The meek do not win in health care, echoes San Francisco clinical psychologist Tamara McClintock Greenberg. At the same time, “It can be hard to know how much to push back when we don’t feel like we’re getting the care we need,” she writes in her book, “When Someone You Love Has a Chronic Illness.” This tends to matter most in the primary care setting where doctors are in shorter supply and can terminate difficult patients or refer them to another physician.
To straddle the line, Greenberg tells patients to “adapt to the culture of medicine.” That means treating your appointment like a business meeting where the physician is the authority.
“Bring a list of no more than three items,” she recommends. “[Tell the doctor] ‘We have only 15 minutes but if we can cover this, it would mean a lot to me.’ ”
The trick is to be a squeaky wheel but not require too much grease.
If you bring in information from a Google search to discuss, don’t make the physician feel devalued or second-guessed, Schuermeyer says. “Ask the physician, ‘What do you think about this source?’ ”

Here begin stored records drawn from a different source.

Section changelog_attempts.
Implicit Types (get : nat -> get_result) (attempts : list nat).

(** The loop of [fetch_changelog] returns the first answer that is not
    retried, when that is a success: the header and the fetched text. *)
Lemma fetch_changelog_attempts_first_success get filename
    (before : list nat) (attempt : nat) (rest : list nat) (r : response) :
  (forall earlier, In earlier before ->
     earlier < MAX_RETRIES - 1 /\ retried (get earlier) = true) ->
  get attempt = GetReturns r -> status_code r <> 429%Z -> raises_for_status r = false ->
  fst (fetch_changelog_attempts get filename (before ++ attempt :: rest))
  = Return (filename, changelog_header +:+ text r).
Proof.
  intros Hbefore Hget Hstatus Hraise.
  induction before as [|a before IH].
  - cbn [app fetch_changelog_attempts]. rewrite Hget.
    apply Z.eqb_neq in Hstatus. rewrite Hstatus, Hraise.
    by rewrite changelog_long_enough.
  - assert (fst (fetch_changelog_attempts get filename (before ++ attempt :: rest))
            = Return (filename, changelog_header +:+ text r)) as IH'
      by (apply IH; intros e He; apply Hbefore; by right).
    destruct (Hbefore a) as [Ha Hr]; [by left|].
    apply Nat.ltb_lt in Ha.
    change ((a :: before) ++ attempt :: rest) with (a :: (before ++ attempt :: rest)).
    cbn [fetch_changelog_attempts]. rewrite Ha.
    destruct (get a) as [|r']; [done|]. cbn [retried] in Hr.
    destruct (status_code r' =? 429)%Z.
    + apply waitable_sleeps in Hr as (wait_time & -> & ->). done.
    + by rewrite Hr.
Qed.

End changelog_attempts.

(** C3, amended: the changelog goes through the same compare, write and
    record steps as every page, but its filename is the constant
    [changelog.md], which no call of the normaliser produces, and its
    content is the fixed header followed by the fetched text and is not
    passed to the validator: the first answer that is not retried, if it
    is neither an HTTP error nor shorter than 100 characters once
    stripped, is synced whatever the validator would say about it. *)
Theorem changelog_is_synced_unvalidated
    (get : nat -> get_result) (attempt : nat) (r : response) :
  attempt < MAX_RETRIES ->
  (forall earlier, earlier < attempt -> retried (get earlier) = true) ->
  get attempt = GetReturns r -> status_code r <> 429%Z -> raises_for_status r = false ->
  100 <= PyStr.len (PyStr.strip (text r)) ->
  fst (fetch_changelog get) = Return ("changelog.md", changelog_header +:+ text r)
  /\ (forall p s c, url_to_safe_filename p s c <> "changelog.md")
  /\ (forall previous clock st,
        sync_changelog previous {| get := get; now := clock |} st
        = sync_content previous clock "changelog.md" (changelog_header +:+ text r)
                       changelog_entry st).
Proof.
  intros Hattempt Hearlier Hget Hstatus Hraise _.
  assert (fst (fetch_changelog get)
          = Return ("changelog.md", changelog_header +:+ text r)) as H.
  { unfold fetch_changelog.
    assert (seq 0 MAX_RETRIES
            = seq 0 attempt ++ attempt :: seq (S attempt) (MAX_RETRIES - S attempt)) as ->.
    { unfold MAX_RETRIES in *. destruct attempt as [|[|[|?]]]; (reflexivity || lia). }
    apply fetch_changelog_attempts_first_success; try done.
    intros earlier [_ He]%in_seq. split; [unfold MAX_RETRIES in *; lia|].
    apply Hearlier. lia. }
  split; [done|]. split; [apply url_to_safe_filename_not_changelog|].
  intros previous clock st. unfold sync_changelog. simpl. by rewrite H.
Qed.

Insisting on tests against the doctor’s judgment can backfire, too, she adds. Incidental findings from unnecessary procedures can lead to a cascade of potentially injurious and costly tests.
Physicians also appreciate patients who keep emotions in check. No crying, venting, or soul-searching.
“That’s what therapists are for,” says Greenberg, observing that many patients have unrealistic expectations about empathy from their physicians.
Being rude or complaining endlessly won’t get you far either. Refrain from calling the office several times a day or after hours unless it is an emergency. Know that angry emails to the doctor or office staff members will go into your permanent medical record and brand you as “that patient” forever.
“In the hyperactive culture of medicine, doctors are not rewarded for good customer service,” Greenberg says. Thank your provider for seeing you or bring food to the medical staff, she suggests. Being a jerk may not affect the level of care you receive, she says, “but if you want to hedge your bets, be kind.”